The input -

(* ===== verification/AncRefine.v ===== *)
(** The ancillary receiver refines an abstract one that keeps the numbers it has seen,
    collects the packets of a frame and hands the frame over at its marker. *)
From S2P Require Import Prelude SeqNum Bytes Anc RxAnc AncAssembly AncSlots AncFilter AncDelivery.

(** ** The abstract receiver *)

Record anc_spec := mk_anc_spec {
  sp_seen : list Z;
  sp_open : list rn_pkt;
  sp_out : list (list rn_pkt);
}.

Section Spec.
Context (num : rn_pkt -> Z).

Definition anc_spec_step (sp : anc_spec) (op : rn_op) : anc_spec :=
  match op with
  | RnPut _ => sp
  | RnPkt p _ =>
      if decide (num p ∈ sp_seen sp) then sp
      else if np_marker p then mk_anc_spec (num p :: sp_seen sp) [] (sp_out sp ++ [sp_open sp ++ [p]])
      else mk_anc_spec (num p :: sp_seen sp) (sp_open sp ++ [p]) (sp_out sp)
  end.
Definition anc_spec_run (h : list rn_op) : anc_spec := fold_left anc_spec_step h (mk_anc_spec [] [] []).

(** The stream: [tau] gives the time of the frame of a number, [start] is the first number. *)
Context (tau : Z -> Z) (start : Z).

(** The packets come frame by frame: no packet of a frame before the frames before it are
    complete, and the marker of a frame after its other packets. Within that, in any
    order and any number of times. *)
Fixpoint anc_orderly (sp : anc_spec) (h : list rn_op) : Prop :=
  match h with
  | [] => True
  | op :: h =>
      match op with
      | RnPut _ => True
      | RnPkt p _ =>
          num p ∉ sp_seen sp ->
          start <= num p
          /\ (forall j, start <= j -> tau j < tau (num p) -> j ∈ sp_seen sp)
          /\ (np_marker p = true -> forall j, start <= j -> tau j = tau (num p) -> j <> num p -> j ∈ sp_seen sp)
      end
      /\ anc_orderly (anc_spec_step sp op) h
  end.

(** The first packet that arrives is the first of the stream: the filter takes what is older
    than the first packet it saw for late. *)
Definition anc_first (h : list rn_op) : Prop := match rn_received h with p :: _ => num p = start | [] => True end.

(** The two together. *)
Fixpoint anc_orderly_from (sp : anc_spec) (h : list rn_op) : Prop :=
  match h with
  | [] => True
  | op :: h =>
      match op with
      | RnPut _ => True
      | RnPkt p _ =>
          num p ∉ sp_seen sp ->
          start <= num p /\ (sp_seen sp = [] -> num p = start)
          /\ (forall j, start <= j -> tau j < tau (num p) -> j ∈ sp_seen sp)
          /\ (np_marker p = true -> forall j, start <= j -> tau j = tau (num p) -> j <> num p -> j ∈ sp_seen sp)
      end
      /\ anc_orderly_from (anc_spec_step sp op) h
  end.

Lemma orderly_first h : forall sp, anc_orderly sp h -> (sp_seen sp = [] -> anc_first h) -> anc_orderly_from sp h.
Proof.
  induction h as [|[p q|i] h IH]; intros sp Ho Hf; [done| |].
  - destruct Ho as [Hp Ho]. split.
    + intros Hn. destruct (Hp Hn) as (H1 & H2 & H3). split_and!; try done; by apply Hf.
    + apply IH; [done|]. intros E. exfalso. revert E. cbn [anc_spec_step].
      destruct (decide (num p ∈ sp_seen sp)) as [Hin|]; [intros E; rewrite E in Hin; by apply not_elem_of_nil in Hin|]. by case_if.
  - destruct Ho as [_ Ho]. split; [done|]. by apply IH.
Qed.

Lemma orderly_weaken h : forall sp, anc_orderly_from sp h -> anc_orderly sp h.
Proof.
  induction h as [|[p q|i] h IH]; intros sp; [done| |]; intros [Hp Ho]; (split; [|by apply IH]); [|done].
  intros Hn. by destruct (Hp Hn) as (H1 & _ & H3).
Qed.

(** [ps] are all packets of a frame, each once. *)
Definition whole_frame (ps : list rn_pkt) : Prop :=
  ps <> [] /\ NoDup (num <$> ps)
  /\ forall p, p ∈ ps -> forall j, start <= j -> (tau j = tau (num p) <-> j ∈ num <$> ps).

(** The notification of a frame made of [ps], with nothing lost. *)
Record frame_event (ps : list rn_pkt) (e : rn_event) : Prop := {
  fe_udw : ne_udw e = entries_udw (frame_entries ps);
  fe_meta : fm_meta (ne_meta e) = placed 0 (frame_entries ps);
  fe_time : forall p, p ∈ ps -> fm_timestamp (ne_meta e) = u32 (tau (num p));
  fe_total : fm_pkts_total (ne_meta e) = u16 (arr_len ps);
  fe_lost : fm_seq_lost (ne_meta e) = 0 /\ fm_complete (ne_meta e) = true;
  fe_marker : fm_rtp_marker (ne_meta e) = true;
}.

End Spec.

(** A free slot for every new frame, and only frames the application holds are put back. *)
Fixpoint anc_slots_ready cfg app room (h : list rn_op) (s : rn_session) : Prop :=
  match h with
  | [] => True
  | op :: h =>
      match op with
      | RnPut i => state_of s i = Some ST_RX_ANC_SLOT_IN_USER
      | RnPkt _ _ => anc_inflight_slot s = None -> is_Some (rx_anc_get_free_slot s)
      end
      /\ anc_slots_ready cfg app room h (rn_step cfg app room s op)
  end.

Section Refine.
Context (tau : Z -> Z) (start : Z) (num : rn_pkt -> Z).
Context (tau_mono : forall a b, a <= b -> tau a <= tau b).
Context (tau_span : forall a b, tau a = tau b -> a - b < 64).
Context (cfg : rn_config) (app : nat -> app_answer) (room : list rn_pkt -> bool).
Context (Hlevel : rn_frame_level cfg = true) (Hcap : rn_framebuff_size cfg < 4294967296).
Abbreviation cap := (rn_framebuff_size cfg).

(** The packets that can arrive. *)
Context (univ : rn_pkt -> Prop).
Context (Hmark : forall p, univ p -> np_marker p = bool_decide (tau (num p) <> tau (num p + 1))).
Context (Hents : forall p, univ p -> is_Some (anc_entries p)).
Context (Hfits : forall ps, (forall p, p ∈ ps -> univ p) -> NoDup (num <$> ps) ->
  (forall p q, p ∈ ps -> q ∈ ps -> tau (num p) = tau (num q)) -> frame_fits cap ps).

Lemma tau_frame : forall a b, tau a = tau b -> a - b < 32768.
Proof using tau_span. intros a b H. apply tau_span in H. lia. Qed.

(** The frame in the slot: its first number is [b]. *)
Record collecting (M b : Z) (seen : list Z) (ps : list rn_pkt) (f : nat) (sl : rn_slot) (s : rn_session) : Prop := {
  co_inflight : anc_inflight_slot s = Some f;
  co_slot : frame_slots s !! f = Some sl;
  co_holds : slot_holds num (tau M) ps sl;
  co_base : w_base_seq (anc_window_cur s) = u16 b;
  co_first : start <= b /\ tau b = tau M /\ forall j, start <= j < b -> tau j < tau M;
  co_more : tau (M + 1) = tau M;
  co_once : NoDup (num <$> ps);
  co_nums : forall k, k ∈ num <$> ps <-> k ∈ seen /\ tau k = tau M;
}.

(** Nothing in flight: the frame of the newest number is complete. *)
Record resting (M : Z) (seen : list Z) (s : rn_session) : Prop := {
  re_inflight : anc_inflight_slot s = None;
  re_whole : forall j, start <= j -> tau j = tau M -> j ∈ seen;
  re_last : tau (M + 1) <> tau M;
}.

Record refines_at (M : Z) (sp : anc_spec) (s : rn_session) : Prop := {
  rf_filter : filter_at tau (sp_seen sp) M s;
  rf_low : forall k, k ∈ sp_seen sp -> start <= k;
  rf_done : forall j, start <= j -> tau j < tau M -> j ∈ sp_seen sp;
  rf_pending : anc_pending_slot s = None;
  rf_univ : forall p, p ∈ sp_open sp -> univ p;
  rf_log : Forall2 (fun e ps => frame_event num tau ps e /\ whole_frame num tau start ps) (rn_notified s) (sp_out sp);
  rf_open : match sp_open sp with
            | [] => resting M (sp_seen sp) s
            | _ => exists b f sl, collecting M b (sp_seen sp) (sp_open sp) f sl s
            end;
}.

(** Before the first packet. *)
Record fresh (s : rn_session) : Prop := {
  fr_view : filter_view s = (-1, -1, -1, mk_anc_window 0 0 0 false, mk_anc_window 0 0 0 false);
  fr_inflight : anc_inflight_slot s = None;
  fr_pending : anc_pending_slot s = None;
  fr_log : rn_notified s = [];
}.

What to work on - Taking the entries above, print exactly the lines starting at the line with "rf_pending : anc_pending_slot s = None;" and ending at the line with "(sp_seen sp) s", both included.

Exercise output -
  rf_pending : anc_pending_slot s = None;
  rf_univ : forall p, p ∈ sp_open sp -> univ p;
  rf_log : Forall2 (fun e ps => frame_event num tau ps e /\ whole_frame num tau start ps) (rn_notified s) (sp_out sp);
  rf_open : match sp_open sp with
            | [] => resting M (sp_seen sp) s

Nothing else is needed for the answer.